Medcalf: I think we’d obviously view NC State through a different lens in a different league. A bunch of fan bases, outside the blue bloods, would love to have 10 NCAA tournament appearances since 2002. But I think Purdue is the example to follow. Purdue is surrounded by powerhouse programs in a talent-rich region. Yet Matt Painter has managed to put his program in the national title hunt multiple times. The Boilermakers are one miraculous shot by Mamadi Diakite from potentially replacing Virginia in their national run two months ago. Purdue has also won three Big Ten titles since 2010. If NC State can identify and sign two-, three- and four-year building blocks like Robbie Hummel, E’Twaun Moore, Caleb Swanigan and Carsen Edwards, it can stay in the hunt in the ACC and have a chance in March.

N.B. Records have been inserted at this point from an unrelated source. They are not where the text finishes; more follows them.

Definition set_topics (x : gmap string TopicState) (b : InMemoryBroker) : InMemoryBroker :=
  mkBroker x (consumerOffsets b) (consumerChans b) (rrCursor b) (maxInFlight b) (inFlight b)
    (nextIndex b) (lastDelivery b) (wal b) (router b) (ackTimeout b) (redeliverTick b)
    (maxPartitionMsgs b) (maxPartitionBytes b) (idem b) (retryState b) (metrics b)
    (pendingOffsets b) (offsetFlushInterval b) (offsetFlushRunning b) (closeOnce b) (channels b)
    (panicked b).
Definition set_consumerOffsets (x : gmap string (gmap string (gmap Z Z))) (b : InMemoryBroker) : InMemoryBroker :=
  mkBroker (topics b) x (consumerChans b) (rrCursor b) (maxInFlight b) (inFlight b)
    (nextIndex b) (lastDelivery b) (wal b) (router b) (ackTimeout b) (redeliverTick b)
    (maxPartitionMsgs b) (maxPartitionBytes b) (idem b) (retryState b) (metrics b)
    (pendingOffsets b) (offsetFlushInterval b) (offsetFlushRunning b) (closeOnce b) (channels b)
    (panicked b).
Definition set_consumerChans (x : gmap string (gmap string (list consumerStream))) (b : InMemoryBroker) : InMemoryBroker :=
  mkBroker (topics b) (consumerOffsets b) x (rrCursor b) (maxInFlight b) (inFlight b)
    (nextIndex b) (lastDelivery b) (wal b) (router b) (ackTimeout b) (redeliverTick b)
    (maxPartitionMsgs b) (maxPartitionBytes b) (idem b) (retryState b) (metrics b)
    (pendingOffsets b) (offsetFlushInterval b) (offsetFlushRunning b) (closeOnce b) (channels b)
    (panicked b).
Definition set_rrCursor (x : gmap string (gmap string Z)) (b : InMemoryBroker) : InMemoryBroker :=
  mkBroker (topics b) (consumerOffsets b) (consumerChans b) x (maxInFlight b) (inFlight b)
    (nextIndex b) (lastDelivery b) (wal b) (router b) (ackTimeout b) (redeliverTick b)
    (maxPartitionMsgs b) (maxPartitionBytes b) (idem b) (retryState b) (metrics b)
    (pendingOffsets b) (offsetFlushInterval b) (offsetFlushRunning b) (closeOnce b) (channels b)
    (panicked b).
Definition set_maxInFlight (x : Z) (b : InMemoryBroker) : InMemoryBroker :=
  mkBroker (topics b) (consumerOffsets b) (consumerChans b) (rrCursor b) x (inFlight b)
    (nextIndex b) (lastDelivery b) (wal b) (router b) (ackTimeout b) (redeliverTick b)
    (maxPartitionMsgs b) (maxPartitionBytes b) (idem b) (retryState b) (metrics b)
    (pendingOffsets b) (offsetFlushInterval b) (offsetFlushRunning b) (closeOnce b) (channels b)
    (panicked b).
Definition set_inFlight (x : gmap string (gmap string (gmap Z (gmap Z inflightEntry)))) (b : InMemoryBroker) : InMemoryBroker :=
  mkBroker (topics b) (consumerOffsets b) (consumerChans b) (rrCursor b) (maxInFlight b) x
    (nextIndex b) (lastDelivery b) (wal b) (router b) (ackTimeout b) (redeliverTick b)
    (maxPartitionMsgs b) (maxPartitionBytes b) (idem b) (retryState b) (metrics b)
    (pendingOffsets b) (offsetFlushInterval b) (offsetFlushRunning b) (closeOnce b) (channels b)
    (panicked b).
Definition set_nextIndex (x : gmap string (gmap string (gmap Z Z))) (b : InMemoryBroker) : InMemoryBroker :=
  mkBroker (topics b) (consumerOffsets b) (consumerChans b) (rrCursor b) (maxInFlight b)
    (inFlight b) x (lastDelivery b) (wal b) (router b) (ackTimeout b) (redeliverTick b)
    (maxPartitionMsgs b) (maxPartitionBytes b) (idem b) (retryState b) (metrics b)
    (pendingOffsets b) (offsetFlushInterval b) (offsetFlushRunning b) (closeOnce b) (channels b)
    (panicked b).
Definition set_lastDelivery (x : gmap string (gmap string (gmap Z deliverySnapshot))) (b : InMemoryBroker) : InMemoryBroker :=
  mkBroker (topics b) (consumerOffsets b) (consumerChans b) (rrCursor b) (maxInFlight b)
    (inFlight b) (nextIndex b) x (wal b) (router b) (ackTimeout b) (redeliverTick b)
    (maxPartitionMsgs b) (maxPartitionBytes b) (idem b) (retryState b) (metrics b)
    (pendingOffsets b) (offsetFlushInterval b) (offsetFlushRunning b) (closeOnce b) (channels b)
    (panicked b).
Definition set_wal (x : option W) (b : InMemoryBroker) : InMemoryBroker :=
  mkBroker (topics b) (consumerOffsets b) (consumerChans b) (rrCursor b) (maxInFlight b)
    (inFlight b) (nextIndex b) (lastDelivery b) x (router b) (ackTimeout b) (redeliverTick b)
    (maxPartitionMsgs b) (maxPartitionBytes b) (idem b) (retryState b) (metrics b)
    (pendingOffsets b) (offsetFlushInterval b) (offsetFlushRunning b) (closeOnce b) (channels b)
    (panicked b).
Definition set_router (x : option Router) (b : InMemoryBroker) : InMemoryBroker :=
  mkBroker (topics b) (consumerOffsets b) (consumerChans b) (rrCursor b) (maxInFlight b)
    (inFlight b) (nextIndex b) (lastDelivery b) (wal b) x (ackTimeout b) (redeliverTick b)
    (maxPartitionMsgs b) (maxPartitionBytes b) (idem b) (retryState b) (metrics b)
    (pendingOffsets b) (offsetFlushInterval b) (offsetFlushRunning b) (closeOnce b) (channels b)
    (panicked b).
Definition set_ackTimeout (x : Duration) (b : InMemoryBroker) : InMemoryBroker :=
  mkBroker (topics b) (consumerOffsets b) (consumerChans b) (rrCursor b) (maxInFlight b)
    (inFlight b) (nextIndex b) (lastDelivery b) (wal b) (router b) x (redeliverTick b)
    (maxPartitionMsgs b) (maxPartitionBytes b) (idem b) (retryState b) (metrics b)
    (pendingOffsets b) (offsetFlushInterval b) (offsetFlushRunning b) (closeOnce b) (channels b)
    (panicked b).
Definition set_redeliverTick (x : Duration) (b : InMemoryBroker) : InMemoryBroker :=
  mkBroker (topics b) (consumerOffsets b) (consumerChans b) (rrCursor b) (maxInFlight b)
    (inFlight b) (nextIndex b) (lastDelivery b) (wal b) (router b) (ackTimeout b) x
    (maxPartitionMsgs b) (maxPartitionBytes b) (idem b) (retryState b) (metrics b)
    (pendingOffsets b) (offsetFlushInterval b) (offsetFlushRunning b) (closeOnce b) (channels b)
    (panicked b).
Definition set_maxPartitionMsgs (x : Z) (b : InMemoryBroker) : InMemoryBroker :=
  mkBroker (topics b) (consumerOffsets b) (consumerChans b) (rrCursor b) (maxInFlight b)
    (inFlight b) (nextIndex b) (lastDelivery b) (wal b) (router b) (ackTimeout b)
    (redeliverTick b) x (maxPartitionBytes b) (idem b) (retryState b) (metrics b)
    (pendingOffsets b) (offsetFlushInterval b) (offsetFlushRunning b) (closeOnce b) (channels b)
    (panicked b).
Definition set_maxPartitionBytes (x : Z) (b : InMemoryBroker) : InMemoryBroker :=
  mkBroker (topics b) (consumerOffsets b) (consumerChans b) (rrCursor b) (maxInFlight b)
    (inFlight b) (nextIndex b) (lastDelivery b) (wal b) (router b) (ackTimeout b)
    (redeliverTick b) (maxPartitionMsgs b) x (idem b) (retryState b) (metrics b)
    (pendingOffsets b) (offsetFlushInterval b) (offsetFlushRunning b) (closeOnce b) (channels b)
    (panicked b).
Definition set_idem (x : IdempotencyStore) (b : InMemoryBroker) : InMemoryBroker :=
  mkBroker (topics b) (consumerOffsets b) (consumerChans b) (rrCursor b) (maxInFlight b)
    (inFlight b) (nextIndex b) (lastDelivery b) (wal b) (router b) (ackTimeout b)
    (redeliverTick b) (maxPartitionMsgs b) (maxPartitionBytes b) x (retryState b) (metrics b)
    (pendingOffsets b) (offsetFlushInterval b) (offsetFlushRunning b) (closeOnce b) (channels b)
    (panicked b).
Definition set_retryState (x : gmap string (gmap string (gmap Z (gmap Z retryStateEntry)))) (b : InMemoryBroker) : InMemoryBroker :=
  mkBroker (topics b) (consumerOffsets b) (consumerChans b) (rrCursor b) (maxInFlight b)
    (inFlight b) (nextIndex b) (lastDelivery b) (wal b) (router b) (ackTimeout b)
    (redeliverTick b) (maxPartitionMsgs b) (maxPartitionBytes b) (idem b) x (metrics b)
    (pendingOffsets b) (offsetFlushInterval b) (offsetFlushRunning b) (closeOnce b) (channels b)
    (panicked b).
Definition set_metrics (x : option (list MetricEvent)) (b : InMemoryBroker) : InMemoryBroker :=
  mkBroker (topics b) (consumerOffsets b) (consumerChans b) (rrCursor b) (maxInFlight b)
    (inFlight b) (nextIndex b) (lastDelivery b) (wal b) (router b) (ackTimeout b)
    (redeliverTick b) (maxPartitionMsgs b) (maxPartitionBytes b) (idem b) (retryState b) x
    (pendingOffsets b) (offsetFlushInterval b) (offsetFlushRunning b) (closeOnce b) (channels b)
    (panicked b).
Definition set_pendingOffsets (x : gmap offsetFlushKey Z) (b : InMemoryBroker) : InMemoryBroker :=
  mkBroker (topics b) (consumerOffsets b) (consumerChans b) (rrCursor b) (maxInFlight b)
    (inFlight b) (nextIndex b) (lastDelivery b) (wal b) (router b) (ackTimeout b)
    (redeliverTick b) (maxPartitionMsgs b) (maxPartitionBytes b) (idem b) (retryState b)
    (metrics b) x (offsetFlushInterval b) (offsetFlushRunning b) (closeOnce b) (channels b)
    (panicked b).
Definition set_offsetFlushInterval (x : Duration) (b : InMemoryBroker) : InMemoryBroker :=
  mkBroker (topics b) (consumerOffsets b) (consumerChans b) (rrCursor b) (maxInFlight b)
    (inFlight b) (nextIndex b) (lastDelivery b) (wal b) (router b) (ackTimeout b)
    (redeliverTick b) (maxPartitionMsgs b) (maxPartitionBytes b) (idem b) (retryState b)
    (metrics b) (pendingOffsets b) x (offsetFlushRunning b) (closeOnce b) (channels b)
    (panicked b).
Definition set_offsetFlushRunning (x : bool) (b : InMemoryBroker) : InMemoryBroker :=
  mkBroker (topics b) (consumerOffsets b) (consumerChans b) (rrCursor b) (maxInFlight b)
    (inFlight b) (nextIndex b) (lastDelivery b) (wal b) (router b) (ackTimeout b)
    (redeliverTick b) (maxPartitionMsgs b) (maxPartitionBytes b) (idem b) (retryState b)
    (metrics b) (pendingOffsets b) (offsetFlushInterval b) x (closeOnce b) (channels b)
    (panicked b).
Definition set_closeOnce (x : bool) (b : InMemoryBroker) : InMemoryBroker :=
  mkBroker (topics b) (consumerOffsets b) (consumerChans b) (rrCursor b) (maxInFlight b)
    (inFlight b) (nextIndex b) (lastDelivery b) (wal b) (router b) (ackTimeout b)
    (redeliverTick b) (maxPartitionMsgs b) (maxPartitionBytes b) (idem b) (retryState b)
    (metrics b) (pendingOffsets b) (offsetFlushInterval b) (offsetFlushRunning b) x (channels b)
    (panicked b).
Definition set_channels (x : list chan) (b : InMemoryBroker) : InMemoryBroker :=
  mkBroker (topics b) (consumerOffsets b) (consumerChans b) (rrCursor b) (maxInFlight b)
    (inFlight b) (nextIndex b) (lastDelivery b) (wal b) (router b) (ackTimeout b)
    (redeliverTick b) (maxPartitionMsgs b) (maxPartitionBytes b) (idem b) (retryState b)
    (metrics b) (pendingOffsets b) (offsetFlushInterval b) (offsetFlushRunning b) (closeOnce b)
    x (panicked b).
Definition set_panicked (x : bool) (b : InMemoryBroker) : InMemoryBroker :=
  mkBroker (topics b) (consumerOffsets b) (consumerChans b) (rrCursor b) (maxInFlight b)
    (inFlight b) (nextIndex b) (lastDelivery b) (wal b) (router b) (ackTimeout b)
    (redeliverTick b) (maxPartitionMsgs b) (maxPartitionBytes b) (idem b) (retryState b)
    (metrics b) (pendingOffsets b) (offsetFlushInterval b) (offsetFlushRunning b) (closeOnce b)
    (channels b) x.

Lunardi: The Wolfpack should be able to ride the ACC wave to tournament bids more often than not. The latter Sendek years are probably the model. NC State was consistently in the tournament during that time but never managed the kind of signature NCAA run that would have branded Sendek as an overachiever. The runs were deeper under Mark Gottfried, but with shades of the baggage that killed the program in the ’80s. The Wolfpack could certainly reach the Final Four at some point in the future, but fans need to understand it is never going to happen with any regularity.

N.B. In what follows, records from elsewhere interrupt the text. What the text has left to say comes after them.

(* ===== verification/Produce.v ===== *)
(** * Topics and producing (internal/broker/broker.go: CreateTopic ... Produce,
    createTopicLocked, produceLocked; helper.go: slowestAckLocked; dlq.go)

    [Produce] is cut at its lock boundaries: [prepareProduce] (routing hook, deadline),
    [produceBegin] (idempotency gate), [produceLocked] (the broker's critical section)
    and [produceEnd] (idempotency commit or failure); [Produce] runs them in order, each
    with its own clock reading. *)
From S2P Require Import Prelude Storage Idempotency BrokerTypes BrokerState Dispatch.

Section produce.
Context {W : Type} `{WAL W} `{MapOrder}.
Abbreviation broker := (@InMemoryBroker W).

(** ** Topics *)
Definition createTopicLockedWithConfig (name : string) (nparts : Z) (cfg : TopicConfig) (b : broker) :
    broker * option error :=
  if decide (name = "") then (b, Some (ENew "topic name cannot be empty"))
  else if nparts <=? 0 then (b, Some (ENew "partitions must be > 0"))
  else
  match topics b !! name with
  | Some _ => (b, None)
  | None =>
    match normalizeTopicConfig cfg with
    | inr err => (b, Some err)
    | inl cfg =>
      let n := Z.to_nat nparts in
      (set_topics (<[name := mkTopicState (replicate n []) (replicate n []) cfg]> (topics b)) b, None)
    end
  end.

Definition createTopicLocked (name : string) (nparts : Z) (b : broker) : broker * option error :=
  createTopicLockedWithConfig name nparts (mkTopicConfig "") b.

Definition topicEntry (name : string) (nparts : Z) (cfg : TopicConfig) : Entry :=
  {| Type_ := RecordTypeTopic;
     Topic := name; Partition := nparts; Offset := 0; TopicMode_ := Mode cfg; Group := "";
     Key := []; Value := []; RoutingLabel := ""; RoutingMeta := ∅; RunID := ""; StepID := "";
     ParentStepID := ""; Labels := ∅; TargetTopic := ""; PartitionOverride := None;
     IdempotencyKey := ""; Deadline := None; RetryMaxAttempts := 0; RetryBackoffMs := 0;
     RetryMaxBackoffMs := 0; TenantID := ""; DLQOriginalTopic := ""; DLQOriginalPartition := 0;
     DLQOriginalOffset := 0; DLQAttempts := 0; DLQLastError := ""; DLQRoutedAtMs := 0;
     LastError := ""; LastErrorAt := None; IdempotencyScope := "";
     IdempotencyStatus_ := ""; LeaseOwner := ""; LeaseUntil := None; Result := [];
     UpdatedAt := None |}.

Definition CreateTopicWithConfig (name : string) (nparts : Z) (cfg : TopicConfig) (b : broker) :
    broker * option error :=
  if decide (name = "") then (b, Some (ENew "topic name cannot be empty"))
  else if nparts <=? 0 then (b, Some (ENew "partitions must be > 0"))
  else
  match normalizeTopicConfig cfg with
  | inr err => (b, Some err)
  | inl cfg =>
    match topics b !! name with
    | Some _ => (b, Some (EWrap (Error ErrTopicExists +:+ ": " +:+ name) ErrTopicExists))
    | None =>
      match createTopicLockedWithConfig name nparts cfg b with
      | (b, Some err) => (b, Some err)
      | (b, None) =>
        match appendWALEntry (topicEntry name nparts cfg) b with
        | (b, Some err) => (set_topics (delete name (topics b)) b, Some err)
        | (b, None) => (emit (IncTopicCreated name) b, None)
        end
      end
    end
  end.

Definition CreateTopic (name : string) (nparts : Z) (b : broker) : broker * option error :=
  CreateTopicWithConfig name nparts (mkTopicConfig "") b.

Definition topicNotFound (name : string) : error := ENew ("topic not found: " +:+ name).

Definition DescribeTopic (name : string) (b : broker) : TopicDescription + error :=
  match topics b !! name with
  | None => inr (topicNotFound name)
  | Some ts => inl (mkTopicDescription name (zlen (partitions ts)) (Config ts))
  end.

Definition ListTopics (b : broker) : list string :=
  sortStrings (order (dom (topics b))).

Definition TopicCount (topic : string) (b : broker) : Z + error :=
  match topics b !! topic with
  | None => inr (topicNotFound topic)
  | Some ts => inl (foldl (fun total part => total + zlen part) 0 (partitions ts))
  end.

(** ** The slowest group's last acknowledged offset in a partition *)
Definition slowestAckLocked (topic : string) (partition : Z) (b : broker) : Z :=
  match consumerOffsets b !! topic with
  | None => -1
  | Some byGroup =>
    if decide (byGroup = ∅) then -1
    else
      default (-1)
        (foldl (fun slowest g =>
           let off := default (-1) (byGroup !! g ≫= fun byPart => byPart !! partition) in
           match slowest with
           | None => Some off
           | Some s => if off <? s then Some off else Some s
           end) None (order (dom byGroup)))
  end.

(** ** produceLocked *)
Definition overload (reason : string) : error := ProducerOverloadError reason (1 * Second) ErrBackpressure.

Definition selectPartition (msg : Message) (numPartitions : Z) : Z + error :=
  match m_Envelope msg ≫= env_PartitionOverride with
  | Some po =>
    if (po <? 0) || (numPartitions <=? po) then inr (ENew "partition_override out of range")
    else inl po
  | None => inl (pickPartition (m_Key msg) numPartitions)
  end.

(** The admission test of the two caps: the reason of a rejection. *)
Definition admission (ts : TopicState) (part slowest : Z) (msg : Message) (b : broker) : option string :=
  let log := default [] (zlookup (partitions ts) part) in
  let sums := default [] (zlookup (partitionByteSums ts) part) in
  if (0 <? maxPartitionMsgs b) && (maxPartitionMsgs b <=? bufferedCount log slowest)
  then Some "partition_buffer_full"
  else if (0 <? maxPartitionBytes b)
          && (maxPartitionBytes b <=? bufferedBytesCount log sums slowest + msgBytes msg)
  then Some "partition_buffer_bytes_full"
  else None.

Definition appendSum (sums : list Z) (n : Z) : list Z :=
  match last sums with
  | None => sums ++ [n]
  | Some s => sums ++ [s + n]
  end.

Definition appendMessage (ts : TopicState) (part : Z) (msg : Message) : TopicState :=
  let log := default [] (zlookup (partitions ts) part) in
  let sums := default [] (zlookup (partitionByteSums ts) part) in
  mkTopicState
    (zinsert (partitions ts) part (log ++ [msg]))
    (zinsert (partitionByteSums ts) part (appendSum sums (msgBytes msg)))
    (Config ts).

Definition produceLocked (now : Time) (topic : string) (msg : Message) (b : broker) :
    broker * option error :=
  if decide (topic = "") then (b, Some (ENew "topic cannot be empty"))
  else
  match topics b !! topic with
  | None => (b, Some (ENew "topic does not exist (create it first)"))
  | Some ts =>
    let numPartitions := zlen (partitions ts) in
    if numPartitions <=? 0 then (b, Some (ENew "topic has no partitions"))
    else
    match selectPartition msg numPartitions with
    | inr err => (b, Some err)
    | inl part =>
      let slowest := if (0 <? maxPartitionMsgs b) || (0 <? maxPartitionBytes b)
                     then slowestAckLocked topic part b else -1 in
      match admission ts part slowest msg b with
      | Some reason => (emit (IncProduceRejected reason) b, Some (overload reason))
      | None =>
        let log := default [] (zlookup (partitions ts) part) in
        let msg := set_m_position part (zlen log) msg in
        match appendWALEntry (messageEntry topic msg) b with
        | (b, Some err) => (b, Some err)
        | (b, None) =>
          let b := set_topics (<[topic := appendMessage ts part msg]> (topics b)) b in
          (dispatchPartitionLocked now topic part b, None)
        end
      end
    end
  end.

(** ** Produce *)
Definition applyDecision (d : RoutingDecision) (msg : Message) : Message :=
  if negb (bool_decide (rd_Label d = "")) || negb (bool_decide (rd_TargetTopic d = ""))
     || bool_decide (is_Some (rd_PartitionOverride d)) || negb (bool_decide (rd_Meta d = ∅))
  then
    let msg := set_m_Routing (Some (mkRouting (rd_Label d) (rd_Meta d))) msg in
    if negb (bool_decide (rd_TargetTopic d = "")) || bool_decide (is_Some (rd_PartitionOverride d))
    then
      let env := default emptyEnvelope (m_Envelope msg) in
      let tt := if decide (rd_TargetTopic d = "") then env_TargetTopic env else rd_TargetTopic d in
      let po := match rd_PartitionOverride d with
                | Some p => Some p | None => env_PartitionOverride env end in
      set_m_Envelope (Some (mkEnvelope (env_RunID env) (env_StepID env) (env_ParentStepID env)
        (env_Labels env) tt po (env_IdempotencyKey env) (env_Deadline env) (env_RetryPolicy env)
        (env_TenantID env) (env_DLQ env))) msg
    else msg
  else msg.

Definition isDLQMessage (msg : Message) : bool := bool_decide (is_Some (m_Envelope msg ≫= env_DLQ)).

(** Routing hook, deadline, final topic: the final topic and message, or an error. *)
Definition prepareProduce (now : Time) (topic : string) (msg : Message) (b : broker) :
    (string * Message) + error :=
  if decide (topic = "") then inr (ENew "topic cannot be empty")
  else
  let routed :=
    match router b with
    | Some route =>
      if isDLQMessage msg then inl msg
      else match route topic msg with
           | inr err => inr err
           | inl d => inl (applyDecision d msg)
           end
    | None => inl msg
    end in
  match routed with
  | inr err => inr err
  | inl msg =>
    let expired := match m_Envelope msg ≫= env_Deadline with
                   | Some d => After now d | None => false end in
    if (expired : bool) then inr (ENew "message deadline exceeded")
    else
      let tt := match m_Envelope msg with Some env => env_TargetTopic env | None => "" end in
      inl (if decide (tt = "") then topic else tt, msg)
  end.

(** The gate: [inr] ends the call with this result, [inl started] goes on. *)
Definition produceBegin (now : Time) (finalTopic : string) (msg : Message) (b : broker) :
    broker * (bool + option error) :=
  match idemKeyOf msg with
  | None => (b, inl false)
  | Some (tenantID, idemKey) =>
    let '(s, (alreadyCommitted, err)) := Begin now tenantID finalTopic idemKey (idem b) in
    let b := set_idem s b in
    match err with
    | Some e => (b, inr (Some e))
    | None => if (alreadyCommitted : bool) then (b, inr None) else (b, inl true)
    end
  end.

Definition produceEnd (now : Time) (finalTopic : string) (msg : Message) (started : bool)
    (err : option error) (b : broker) : broker :=
  match idemKeyOf msg with
  | Some (tenantID, idemKey) =>
    if started then
      match err with
      | Some e => set_idem (Fail_ now tenantID finalTopic idemKey (Some e) (idem b)) b
      | None => set_idem (Commit now tenantID finalTopic idemKey [] (idem b)) b
      end
    else b
  | None => b
  end.

Definition Produce (now1 now2 now3 now4 : Time) (topic : string) (msg : Message) (b : broker) :
    broker * option error :=
  match prepareProduce now1 topic msg b with
  | inr err => (b, Some err)
  | inl (finalTopic, msg) =>
    match produceBegin now2 finalTopic msg b with
    | (b, inr res) => (b, res)
    | (b, inl started) =>
      let '(b, err) := produceLocked now3 finalTopic msg b in
      (produceEnd now4 finalTopic msg started err b, err)
    end
  end.

(** ** Dead-letter topics (dlq.go) *)
Definition dlqTopicName (topic : string) : string := "dlq." +:+ topic.

Definition publishToDLQLocked (now : Time) (topic : string) (msg : Message) (b : broker) :
    broker * option error :=
  if decide (topic = "") then (b, Some (ENew "source topic cannot be empty"))
  else if HasPrefix topic "dlq." then (b, None)
  else
    let dlqTopic := dlqTopicName topic in
    let created :=
      match topics b !! dlqTopic with
      | Some _ => (b, None)
      | None =>
        let nparts :=
          match topics b !! topic with
          | Some ts => if 0 <? zlen (partitions ts) then zlen (partitions ts) else 1
          | None => 1
          end in
        createTopicLocked dlqTopic nparts b
      end in
    match created with
    | (b, Some err) => (b, Some err)
    | (b, None) =>
      let env := default emptyEnvelope (m_Envelope msg) in
      let env := mkEnvelope (env_RunID env) (env_StepID env) (env_ParentStepID env)
        (env_Labels env) "" None (env_IdempotencyKey env) (env_Deadline env) None
        (env_TenantID env)
        (Some (mkDLQ topic (m_Partition msg) (m_Offset msg) (m_Attempts msg) (m_LastError msg)
                 (UnixMilli now))) in
      produceLocked now dlqTopic (set_m_Envelope (Some env) msg) b
    end.
End produce.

Lunardi: NC State committed the cardinal sin of program management last season. It missed the NCAA tournament by bungling its nonconference schedule so badly (No. 353 in the country, dead last) that the selection committee had no choice but to bypass the Wolfpack. If Keatts had instead made the tourney in each of his first two years, would there be any doubts about his staying power? I have no idea who makes scheduling policy in Raleigh, but I’m not hard to reach. This wound was entirely self-inflicted.
Borzello: I’ve always been impressed by Keatts, dating back to his days at Hargrave Military Academy and later at UNC Wilmington. He plays an entertaining style of basketball, recruits effectively and has been a consistent winner. I think he’ll be deemed a success whenever he decides to leave Raleigh. Keatts turned things around very quickly in his first season, going from four ACC wins in Mark Gottfried’s last campaign to an NCAA tournament appearance. The Wolfpack were one of the first teams left out of last season’s tournament field after starting the season 13-1. He’s been building the roster via transfers for the most part, and that’s the way he built up UNCW, too. This year’s team is likely headed for a similar spot in the middle of the ACC but should get back to the NCAA tournament.
The one aggravating factor could be whether anything comes down from the NCAA due to the Dennis Smith Jr. accusations leveled in a New York City courtroom this past fall. A former Adidas consultant testified that he gave $40,000 to former NC State assistant Orlando Early to give to Smith’s trainer. ESPN then reported in March that, according to court filings, Early’s attorney says his client disclosed that Gottfried gave envelopes on two occasions to deliver to Smith’s trainer. Gottfried’s attorney has disputed the allegations.
Medcalf: I think Keatts will succeed. And you have to respect a guy who made the improbable leap from high school coach to prominent assistant to mid-major head coach to high-level Division I coach in a six-year stretch. That doesn’t happen by accident.
As Jeff mentioned, potential sanctions are the elephant in the room. But Keatts is resilient. And he’s won 45 games in his first two seasons at NC State, including reaching the NCAA tournament in 2018. If he gets time, he can build a winner.